Praised be Jesus, Mary, and Joseph.

Seeing the rich man go to hell, many people are inclined to ask: “What wrong has he done?” “What sin did he commit?”Apparently, he did not seem to do anything wrong. He did not commit any crime. He did not steal. There was no sign that his wealth was ill-gotten. The Lord described him as “a rich man who dressed in purple garments and fine linen and dined sumptuously each day.” So he liked to wear fine clothes – is there anything wrong with this? He liked to eat sumptuously – nothing wrong to this, so it seems. But why did he end in hell?

Although he had the right to enjoy his presumably honestly earned wealth, the presence of the poor man Lazarus at his door puts a limitation to that right. The presence of Lazarus imposed upon the rich man the obligation of charity. That’s right – charity is an obligation. It is not an option that we can easily discard when we are not disposed towards it. Charity is an obligation because it is a commandment. Remember the two greatest commandments? “Love God” and “Love your neighbor” are commandments. In fact they are the greatest of all commandments. And being commandments, these impose upon us an obligation to come to the aid of the needy.

We live in a time of great indifference. We are accustomed to observe the “mind your own business” rule. Is this not the way we treasure our individual privacy? My problems are mine and they are none of your business. You problems are yours and they are none of my business. I earn my living fair and square and I have a right to do with my earnings as I please. But this indifference is dangerous as the Prophet Amos condemns such complacency: “Woe to the complacent in Zion. Lying upon beds of ivory, stretched comfortably on their couches, they eat…they drink wine…and anoint themselves with the best oils; yet they are not made ill by the collapse of Joseph.” To enjoy one’s earnings is not evil but to do so while remaining indifferent to the sufferings of your fellowmen is evil. Evil does not only entail doing what is bad. It also means refusing to do what is good when I can afford to do so. Of course, we cannot solve the problem of world hunger or poverty in an instant. We can do so by feeding one hungry person at a time.

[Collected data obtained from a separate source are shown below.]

Lemma apply_to_orders_ok s views t o m u m' :
  synth_ok s views -> sn_orders s !! t = Some o -> views !! t = Some m ->
  apply_update u m = Some m' ->
  (mu_type u = MD_ADD -> view_total views < pool_capacity (sn_pool s)) ->
  exists o' pool', SnapshotSynthesizer.apply_to_orders u o (sn_pool s) = Ok (o', pool') /\
    synth_ok (SnapshotSynthesizer.with_state (<[t := o']> (sn_orders s)) pool' s)
      (<[t := m']> views) /\ pool_capacity pool' = pool_capacity (sn_pool s) /\
    (SnapshotSynthesizer.names_order (mu_type u) = true -> valid_order_id (mu_order_id u) = true).
Proof.
  intros Hok Ho Hm Hap Hroom. unfold apply_update in Hap.
  unfold SnapshotSynthesizer.apply_to_orders. destruct (mu_type u) eqn:Ety; try done.
  - destruct (m !! mu_order_id u) eqn:Em; [done|].
    destruct (valid_add u) eqn:Ev; [|done]. injection Hap as <-.
    assert (Hid : valid_order_id (mu_order_id u) = true).
    { unfold valid_add in Ev. by rewrite !andb_true_iff in Ev; destruct_and?. }
    pose proof (synth_entry_None s views t _ Hok ltac:(by rewrite (at2_here _ _ m))) as Hn.
    rewrite (at2_here _ _ o) in Hn by done. rewrite bool_decide_true by done.
    destruct (allocate_some u (sn_pool s) (so_pool _ _ Hok)) as (a & pool' & Hal & Ha & _ & Hb & Hp & Hav & Hcap).
    { pose proof (so_available _ _ Hok). specialize (Hroom eq_refl). lia. }
    cbn [ASSERT mbind res_bind]. rewrite Hal. eexists _, _. split; [done|]. split; [|by split].
    by eapply synth_add.
  - destruct (m !! mu_order_id u) as [x|] eqn:Em; [|done]. cbn [mbind option_bind] in Hap.
    destruct (about u x && _) eqn:Ev; [|done]. injection Hap as <-.
    apply andb_true_iff in Ev as [Ev _]. apply about_inv in Ev as (Hid & Hs & Hpr).
    destruct (synth_entry_Some s views t _ x Hok ltac:(by rewrite (at2_here _ _ m))) as (a & Ha & Hx).
    rewrite (at2_here _ _ o) in Ha by done.
    destruct (so_ids _ _ Hok t (mu_order_id u) x ltac:(by rewrite (at2_here _ _ m))) as [Hxid _].
    rewrite (existing_order_ok _ _ _ _ _ Ha Hx Hxid Hs). cbn [mbind res_bind].
    rewrite (store_Some _ _ _ _ Hx). eexists _, _. split; [done|]. split; [|by split].
    assert (E : set_mu_price (mu_price u) (set_mu_qty (mu_qty u) x) = set_mu_qty (mu_qty u) x).
    { destruct x. cbn in Hpr |- *. by rewrite <- Hpr. }
    rewrite E, list_insert_id by done.
    eapply (synth_modify s views t o m _ a x _ Hok Ho Hm Ha Em Hx). done.
  - destruct (m !! mu_order_id u) as [x|] eqn:Em; [|done]. cbn [mbind option_bind] in Hap.
    destruct (about u x) eqn:Ev; [|done]. injection Hap as <-.
    apply about_inv in Ev as (Hid & Hs & _).
    destruct (synth_entry_Some s views t _ x Hok ltac:(by rewrite (at2_here _ _ m))) as (a & Ha & Hx).
    rewrite (at2_here _ _ o) in Ha by done.
    destruct (so_ids _ _ Hok t (mu_order_id u) x ltac:(by rewrite (at2_here _ _ m))) as [Hxid _].
    rewrite (existing_order_ok _ _ _ _ _ Ha Hx Hxid Hs). cbn [mbind res_bind].
    destruct (deallocate_live a x (sn_pool s) (so_pool _ _ Hok) Hx) as (pool' & -> & Hb & Hp & Hav & Hcap).
    eexists _, _. split; [done|]. split; [|by split]. by eapply synth_cancel.
  - injection Hap as <-. eexists _, _. split; [done|]. split; [|by split].
    rewrite !list_insert_id by done. by eapply synth_ok_transport.
Qed.

Lemma addToSnapshot_ok s views u seq cycle watermark hash views' :
  synth_ok s views -> apply_ticker u views = Some views' ->
  (mu_type u = MD_ADD -> view_total views < pool_capacity (sn_pool s)) ->
  seq = u64 (sn_last_inc_seq_num s + 1) ->
  exists s', SnapshotSynthesizer.addToSnapshot (mkMDP seq u cycle watermark hash) s = Ok s' /\
    synth_ok s' views' /\ sn_last_inc_seq_num s' = seq /\ sn_updates s' = sn_updates s /\
    sn_socket s' = sn_socket s /\ sn_snapshot_cycle s' = sn_snapshot_cycle s /\
    pool_capacity (sn_pool s') = pool_capacity (sn_pool s).
Proof.
  intros Hok Hap Hroom ->. unfold apply_ticker in Hap.
  destruct (views !! Z.to_nat (mu_ticker_id u)) as [m|] eqn:Em; [|done]. cbn in Hap.
  destruct (apply_update u m) as [m'|] eqn:Ea; [|done]. injection Hap as <-.
  pose proof (lookup_lt_Some _ _ _ Em) as Hlt. rewrite (so_views_length _ _ Hok) in Hlt.
  destruct (lookup_lt_is_Some_2 (sn_orders s) (Z.to_nat (mu_ticker_id u))) as [o Ho].
  { by rewrite (so_orders_length _ _ Hok). }
  destruct (apply_to_orders_ok _ _ _ _ _ _ _ Hok Ho Em Ea Hroom) as (o' & pool' & Hto & Hok' & Hcap & Hid).
  unfold SnapshotSynthesizer.addToSnapshot. cbn [mdp_update mdp_seq_num].
  rewrite (proj2 (Z.ltb_lt (mu_ticker_id u) _)) by lia. cbn [ASSERT mbind res_bind].
  assert (Hg : (if SnapshotSynthesizer.names_order (mu_type u)
    then ASSERT ((0 <? mu_order_id u) && (mu_order_id u <? ME_MAX_ORDER_IDS)) else Ok ()) = Ok ()).
  { destruct (SnapshotSynthesizer.names_order (mu_type u)) eqn:E; [|done]. specialize (Hid eq_refl).
    unfold valid_order_id in Hid. by rewrite Hid. }
  rewrite Hg. cbn [mbind res_bind]. rewrite Ho. cbn [deref mbind res_bind]. rewrite Hto.
  cbn [mbind res_bind]. rewrite Z.eqb_refl. cbn [ASSERT mbind res_bind].
  eexists. split; [done|]. split; [by eapply synth_ok_transport|]. by do 4 (split; [done|]).
Qed.

(** ** The list of live orders *)
Definition id_lt (u v : MEMarketUpdate) : Prop := mu_order_id u < mu_order_id v.

Lemma id_sorted_unique l1 l2 :
  StronglySorted id_lt l1 -> StronglySorted id_lt l2 -> (forall u, u ∈ l1 <-> u ∈ l2) -> l1 = l2.
Proof.
  intros H1. revert l2. induction H1 as [|x l1 H1 IH Hx]; intros l2 H2 Hin.
  { destruct l2 as [|y l2]; [done|]. by specialize (proj2 (Hin y) ltac:(by left)) as ?%not_elem_of_nil. }
  destruct H2 as [|y l2 H2 Hy].
  { by specialize (proj1 (Hin x) ltac:(by left)) as ?%not_elem_of_nil. }
  rewrite Forall_forall in Hx, Hy. unfold id_lt in Hx, Hy.
  assert (x = y) as ->.
  { pose proof (proj1 (Hin x) ltac:(by left)) as [->|Hxin]%elem_of_cons; [done|].
    pose proof (proj2 (Hin y) ltac:(by left)) as [->|Hyin]%elem_of_cons; [done|].
    specialize (Hx _ Hyin). specialize (Hy _ Hxin). lia. }
  f_equal. apply IH; [done|]. intros u. specialize (Hin u). rewrite !elem_of_cons in Hin. split.
  - intros Hu. destruct (proj1 Hin (or_intror Hu)) as [->|?]; [|done]. specialize (Hx _ Hu). lia.
  - intros Hu. destruct (proj2 Hin (or_intror Hu)) as [->|?]; [|done]. specialize (Hy _ Hu). lia.
Qed.

(** The orders of a view by increasing id. *)
Definition sorted_view (m : View) : list MEMarketUpdate :=
  merge_sort MEOrderBook.by_order_id (map_to_list m).*2.

Definition keyed (m : View) : Prop := forall id u, m !! id = Some u -> mu_order_id u = id.

Lemma sorted_view_elem m u : u ∈ sorted_view m <-> exists id, m !! id = Some u.
Proof.
  unfold sorted_view. rewrite merge_sort_Permutation, list_elem_of_fmap. split.
  - intros ([id u'] & -> & H%elem_of_map_to_list). eauto.
  - intros [id H]. exists (id, u). by rewrite elem_of_map_to_list.
Qed.

Lemma sorted_view_strict m : keyed m -> StronglySorted id_lt (sorted_view m).
Proof.
  intros Hk. apply sorted_by_id_strict; [apply (StronglySorted_merge_sort _)|].
  unfold sorted_view. rewrite merge_sort_Permutation, <- list_fmap_compose.
  replace ((mu_order_id ∘ snd) <$> map_to_list m) with (map_to_list m).*1;
    [apply NoDup_fst_map_to_list|].
  apply list_fmap_ext. intros i [id u] H%list_elem_of_lookup_2%elem_of_map_to_list. symmetry.
  exact (Hk _ _ H).
Qed.

Lemma id_le_total a b : id_le a b \/ id_le b a.
Proof. unfold id_le. lia. Qed.
#[export] Instance id_le_Total : Total id_le.
Proof. intros a b. apply id_le_total. Qed.
#[export] Instance id_le_trans : Transitive id_le.
Proof. intros a b c. unfold id_le. lia. Qed.

Lemma fmap_sorted (g : Z * Z -> MEMarketUpdate) (l : list (Z * Z)) :
  StronglySorted id_le l -> NoDup l.*1 -> (forall p, p ∈ l -> mu_order_id (g p) = p.1) ->
  StronglySorted id_lt (g <$> l).
Proof.
  induction 1 as [|p l Hs IH Hall]; intros Hnd Hg; [constructor|]. cbn in Hnd.
  apply NoDup_cons in Hnd as [Hp Hnd]. cbn. constructor; [by apply IH; [|intros; apply Hg; right]|].
  apply Forall_fmap, Forall_forall. intros q Hq. unfold id_lt. cbn.
  rewrite (Hg p) by left. rewrite (Hg q) by (by right). rewrite Forall_forall in Hall. specialize (Hall q Hq).
  unfold id_le in Hall. assert (p.1 <> q.1); [|lia]. intros E. apply Hp. rewrite E.
  by apply list_elem_of_fmap_2.
Qed.

Lemma live_of_ok s views t o m :
  synth_ok s views -> sn_orders s !! t = Some o -> views !! t = Some m ->
  SnapshotSynthesizer.live_of o s = Ok (sorted_view m).
Proof.
  intros Hok Ho Hm. unfold SnapshotSynthesizer.live_of, SnapshotSynthesizer.scan.
  set (l := merge_sort id_le (map_to_list o)).
  set (g := λ a, default default_MEMarketUpdate (pool_blocks (sn_pool s) !! a)).
  assert (Hl : forall id a, (id, a) ∈ l -> o !! id = Some a /\ m !! id = Some (g a) /\
    mu_order_id (g a) = id).
  { intros id a Hin. unfold l in Hin. rewrite merge_sort_Permutation, elem_of_map_to_list in Hin.
    pose proof (so_entry _ _ Hok t id) as He. rewrite (at2_here _ _ o), Hin in He by done.
    destruct He as (u & Hu & Hv). unfold g. rewrite Hu. cbn.
    split; [done|]. rewrite (at2_here _ _ m) in Hv by done. split; [done|].
    apply (so_ids _ _ Hok t). by rewrite (at2_here _ _ m). }
  rewrite (res_fold_collect _ g).
  2:{ intros a ([id a'] & -> & Hin)%list_elem_of_fmap. destruct (Hl _ _ Hin) as (H1 & H2 & _).
      cbn. pose proof (so_entry _ _ Hok t id) as He. rewrite (at2_here _ _ o), H1 in He by done.
      destruct He as (u & Hu & _). unfold g. by rewrite (load_Some _ _ _ Hu), Hu. }
  cbn [app]. f_equal. rewrite <- list_fmap_compose. apply id_sorted_unique.
  - apply fmap_sorted; [apply (StronglySorted_merge_sort _)| |].
    + unfold l. rewrite merge_sort_Permutation. apply NoDup_fst_map_to_list.
    + intros [id a] Hin. by apply Hl in Hin as (_ & _ & ?).
  - apply sorted_view_strict. intros id u Hu. apply (so_ids _ _ Hok t).
    by rewrite (at2_here _ _ m).
  - intros u. rewrite sorted_view_elem, list_elem_of_fmap. split.
    + intros ([id a] & -> & Hin). destruct (Hl _ _ Hin) as (_ & ? & _). eauto.
    + intros [id Hu]. pose proof (synth_entry_Some s views t id u Hok ltac:(by rewrite (at2_here _ _ m)))
        as (a & Ha & Hx). rewrite (at2_here _ _ o) in Ha by done. exists (id, a). unfold g. cbn.
      rewrite Hx. split; [done|]. unfold l. by rewrite merge_sort_Permutation, elem_of_map_to_list.
Qed.

(** ** A published cycle *)
Fixpoint numbered (sequence cycle watermark hash : Z) (events : list MEMarketUpdate) :
    list (list Z) :=
  match events with
  | [] => []
  | e :: events' => encode_market (mkMDP sequence e cycle watermark hash)
                    :: numbered (u64 (sequence + 1)) cycle watermark hash events'
  end.

Definition live_view (views : list View) : list MEMarketUpdate :=
  mjoin (sorted_view <$> views).

(** The events of one cycle for the books [views] after update [watermark]. *)
Definition cycle_events (views : list View) (watermark : Z) : list MEMarketUpdate :=
  SnapshotSynthesizer.marker MD_SNAPSHOT_START watermark ::
  mjoin ((λ t, SnapshotSynthesizer.clear t :: sorted_view (default ∅ (views !! Z.to_nat t)))
           <$> seqZ 0 ME_MAX_TICKERS)
  ++ [SnapshotSynthesizer.marker MD_SNAPSHOT_END watermark].

Lemma live_ok s views : synth_ok s views -> SnapshotSynthesizer.live s = Ok (live_view views).
Proof.
  intros Hok. unfold SnapshotSynthesizer.live, live_view.
  assert (H : Forall2 (λ o m, SnapshotSynthesizer.live_of o s = Ok (sorted_view m))
    (sn_orders s) views).
  { apply Forall2_same_length_lookup_2.
    - by rewrite (so_orders_length _ _ Hok), (so_views_length _ _ Hok).
    - intros t o m Ho Hm. by eapply live_of_ok. }
  revert H. generalize (sn_orders s). clear Hok.
  assert (Hgen : forall l acc, Forall2 (λ o m, SnapshotSynthesizer.live_of o s = Ok (sorted_view m)) l views ->
    res_fold (λ live orders, l ← SnapshotSynthesizer.live_of orders s; Ok (live ++ l)) l acc
    = Ok (acc ++ mjoin (sorted_view <$> views))).
  { intros l acc H. revert acc. induction H as [|o m l views Ho H IH]; intros acc; cbn [res_fold].
    - by rewrite app_nil_r.
    - rewrite Ho. cbn [mbind res_bind]. rewrite IH, <- app_assoc. done. }
  intros l H. by rewrite Hgen.
Qed.

Lemma events_of_ticker_ok s views t acc :
  synth_ok s views -> 0 <= t < ME_MAX_TICKERS ->
  SnapshotSynthesizer.events_of_ticker s acc t
    = Ok (acc ++ SnapshotSynthesizer.clear t :: sorted_view (default ∅ (views !! Z.to_nat t))).
Proof.
  intros Hok Ht. unfold SnapshotSynthesizer.events_of_ticker.
  destruct (lookup_lt_is_Some_2 (sn_orders s) (Z.to_nat t)) as [o Ho];
    [rewrite (so_orders_length _ _ Hok); lia|].
  destruct (lookup_lt_is_Some_2 views (Z.to_nat t)) as [m Hm];
    [rewrite (so_views_length _ _ Hok); lia|].
  rewrite Ho, Hm. cbn [deref mbind res_bind]. by rewrite (live_of_ok _ _ _ _ _ Hok Ho Hm).
Qed.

Hunger and poverty will never be solved unless each of us undergoes a conversion of heart and live charity as a lifestyle.

I was homeless and you welcomed me:
Evacuation in the Parish Church during the time of Habagat.
Thanks to Fr. Aris Sison for the Photo
“The Year of Faith will also be a good opportunity to intensify the witness of charity. As St. Paul reminds us: ‘So faith, hope and love abide, these three; but the greatest of this is love.’ With even stronger words, - which have always placed Christians under obligation – St. James said: ‘What does it profit, my brethren, if a man says he has faith but has not works? Can his faith save him? If a brother or sister is ill-clad and in lack of daily food, and one of you says to them, ‘Go in peace, be warmed and filled’ without giving them the things needed for the body, what does it profit? So faith by itself, if it has no works, is dead…” Faith without charity bears no fruit, while charity without faith would be a sentiment constantly at the mercy of doubt. Faith and charity each require the other, in such a way that each allows the other to set out along its respective path. Indeed, many Christians dedicate their lives with love to those who are lonely, marginalized or excluded, as those who are the first with the claim on our attention and the most important for us to support, because it is in them that the reflection of Christ’s own face is seen. Through faith, we can recognize the face of the risen Lord in those who ask for our love. ‘As you did it to one of the least of my brethren, you did it to me.’ These words are a warning that must not be forgotten and a perennial invitation to return the love by which he takes care of us. It is faith that enables us to recognize Christ and it is love that impels us to assist him whenever he becomes our neighbor along the journey of life. Supported by faith, let us look with hope at our commitment in the world, as we await ‘new heavens and a new earth in which righteousness dwells.’” (Benedict XVI, Porta Fidei, 14.)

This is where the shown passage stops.